[AVAILABLE RECORDS]

Ltac case_Z_in H :=
  match type of H with
  | context [Z.ltb ?a ?b] => destruct (Z.ltb_spec a b)
  | context [Z.leb ?a ?b] => destruct (Z.leb_spec a b)
  | context [Z.eqb ?a ?b] => destruct (Z.eqb_spec a b)
  end.

(** Turn boolean connectives of the code into propositions. *)
Ltac bool_prop :=
  repeat match goal with
    | H : (_ && _)%bool = true |- _ => apply andb_true_iff in H as [? ?]
    | H : (_ || _)%bool = false |- _ => apply orb_false_iff in H as [? ?]
    | H : negb _ = true |- _ => apply negb_true_iff in H
    | H : negb _ = false |- _ => apply negb_false_iff in H
    | H : Z.ltb _ _ = true |- _ => apply Z.ltb_lt in H
    | H : Z.ltb _ _ = false |- _ => apply Z.ltb_ge in H
    | H : Z.leb _ _ = true |- _ => apply Z.leb_le in H
    | H : Z.leb _ _ = false |- _ => apply Z.leb_gt in H
    | H : Z.eqb _ _ = true |- _ => apply Z.eqb_eq in H
    | H : Z.eqb _ _ = false |- _ => apply Z.eqb_neq in H
    | H : String.eqb _ _ = true |- _ => apply String.eqb_eq in H
    | H : String.eqb _ _ = false |- _ => apply String.eqb_neq in H
    end.

(** ** Time

A [time.Time] is the number of nanoseconds since the Go zero time (January 1
of year 1, UTC), so that the zero value is [0]; a [time.Duration] is a 64-bit
count of nanoseconds. *)

Definition Time : Type := Z.
Definition Duration : Type := Z.

Definition Nanosecond : Duration := 1.
Definition Microsecond : Duration := 1000.
Definition Millisecond : Duration := 1000000.
Definition Second : Duration := 1000000000.
Definition Minute : Duration := 60000000000.
Definition Hour : Duration := 3600000000000.

Definition zeroTime : Time := 0.
Definition IsZero (t : Time) : bool := t =? 0.
Definition Before (t u : Time) : bool := t <? u.
Definition After (t u : Time) : bool := u <? t.
Definition Add (t : Time) (d : Duration) : Time := t + d.

(** [t.Sub(u)] saturates at the extremes of [Duration]. *)
Definition Sub (t u : Time) : Duration :=
  Z.max (- two63) (Z.min (two63 - 1) (t - u)).

Lemma Sub_exact t u : in_i64 (t - u) -> Sub t u = t - u.
Proof. unfold Sub. go_lia. Qed.

Lemma Sub_pos t u : 0 <= Sub t u <-> u <= t.
Proof. unfold Sub. go_lia. Qed.

Lemma Sub_lt t u d : in_i64 d -> Sub t u < d -> t - u < d.
Proof. unfold Sub. go_lia. Qed.

Lemma Sub_gt t u d : in_i64 d -> d < Sub t u -> d < t - u.
Proof. unfold Sub. go_lia. Qed.

(** ** Errors *)

Inductive goerr : Type :=
  | ErrMsg (msg : string)
  | ErrApp (code : Z) (reason : string)
  | ErrWrap (prefix : string) (cause : goerr).

#[global] Instance goerr_eq_dec : EqDecision goerr.
Proof. solve_decision. Defined.

Inductive res (A : Type) : Type :=
  | Ok (a : A)
  | Err (e : goerr).
Arguments Ok {A} a.
Arguments Err {A} e.

#[global] Instance res_eq_dec {A} `{EqDecision A} : EqDecision (res A).
Proof. solve_decision. Defined.

Definition is_ok {A} (r : res A) : bool := match r with Ok _ => true | Err _ => false end.

(** ** Stable sorting

[sort.SliceStable] with a [less] test: insertion sort, which keeps the order
of elements neither of which is less than the other. *)
Section StableSort.
Context {A : Type} (less : A -> A -> bool).

Fixpoint stable_insert (x : A) (l : list A) : list A :=
  match l with
  | [] => [x]
  | y :: r => if less y x then y :: stable_insert x r else x :: y :: r
  end.

Definition stable_sort (l : list A) : list A := foldr stable_insert [] l.

Lemma stable_insert_perm x l : stable_insert x l ≡ₚ x :: l.
Proof.
  induction l as [|y l IH]; simpl; [done|].
  case_match; [|done]. rewrite IH. apply Permutation_swap.
Qed.

Lemma stable_sort_perm l : stable_sort l ≡ₚ l.
Proof. induction l as [|x l IH]; simpl; [done|]. by rewrite stable_insert_perm, IH. Qed.

Lemma stable_sort_nil l : stable_sort l = [] -> l = [].
Proof. intros H. apply Permutation_nil. by rewrite <- H, stable_sort_perm. Qed.

(** [less] is a strict weak order. *)
Class StrictWeak : Prop := {
  less_asym x y : less x y = true -> less y x = false;
  less_neg_trans x y z : less x y = false -> less y z = false -> less x z = false
}.

Context `{StrictWeak}.

Lemma stable_sort_head l m r :
  stable_sort l = m :: r -> m ∈ l /\ forall y, y ∈ l -> less y m = false.
Proof.
  intros Heq. split.
  - rewrite <- (stable_sort_perm l), Heq. constructor.
  - revert m r Heq. induction l as [|x l IH]; simpl; intros m r Heq; [done|].
    assert (Hrefl : less m m = false).
    { destruct (less m m) eqn:E; [|done]. by rewrite <- (less_asym _ _ E). }
    destruct (stable_sort l) as [|z s] eqn:E; simpl in Heq.
    + apply stable_sort_nil in E as ->. injection Heq as <- <-.
      intros y [->|?%elem_of_nil]%elem_of_cons; done.
    + specialize (IH z s eq_refl). destruct (less z x) eqn:Ez; injection Heq as <- <-.
      * intros y [->|Hy]%elem_of_cons; [by apply less_asym | by apply IH].
      * intros y [->|Hy]%elem_of_cons; [done|]. eapply less_neg_trans; [by apply IH | done].
Qed.

(** The sorted list is ordered: no later element is less than an earlier one. *)
Lemma stable_sort_sorted l : StronglySorted (fun x y => less y x = false) (stable_sort l).
Proof.
  induction l as [|x l IH]; simpl; [constructor|].
  induction IH as [|z s Hs IHs Hz]; simpl; [repeat constructor|].
  destruct (less z x) eqn:E; constructor; auto.
  - rewrite stable_insert_perm. constructor; [by apply less_asym | done].
  - by constructor.
  - constructor; [done|]. eapply Forall_impl; [done|]. simpl. intros y Hy.
    eapply less_neg_trans; done.
Qed.
End StableSort.

(** ** Lexicographic order on integer keys *)

Fixpoint lex_ltb (a b : list Z) : bool :=
  match a, b with
  | x :: a', y :: b' => if x =? y then lex_ltb a' b' else x <? y
  | _, _ => false
  end.

Lemma lex_asym a b : lex_ltb a b = true -> lex_ltb b a = false.
Proof.
  revert b; induction a as [|x a IH]; intros [|y b]; simpl; try done.
  rewrite (Z.eqb_sym y x). destruct (Z.eqb_spec x y); [apply IH|].
  rewrite Z.ltb_lt, Z.ltb_ge. lia.
Qed.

[/AVAILABLE RECORDS]

§ **WORK INSTRUCTION**:
Everything from the line that contains "match a, b with" to the last line of the records, restated word for word, is the required output.

§ **ANSWER**:
  match a, b with
  | x :: a', y :: b' => if x =? y then lex_ltb a' b' else x <? y
  | _, _ => false
  end.

Lemma lex_asym a b : lex_ltb a b = true -> lex_ltb b a = false.
Proof.
  revert b; induction a as [|x a IH]; intros [|y b]; simpl; try done.
  rewrite (Z.eqb_sym y x). destruct (Z.eqb_spec x y); [apply IH|].
  rewrite Z.ltb_lt, Z.ltb_ge. lia.
Qed.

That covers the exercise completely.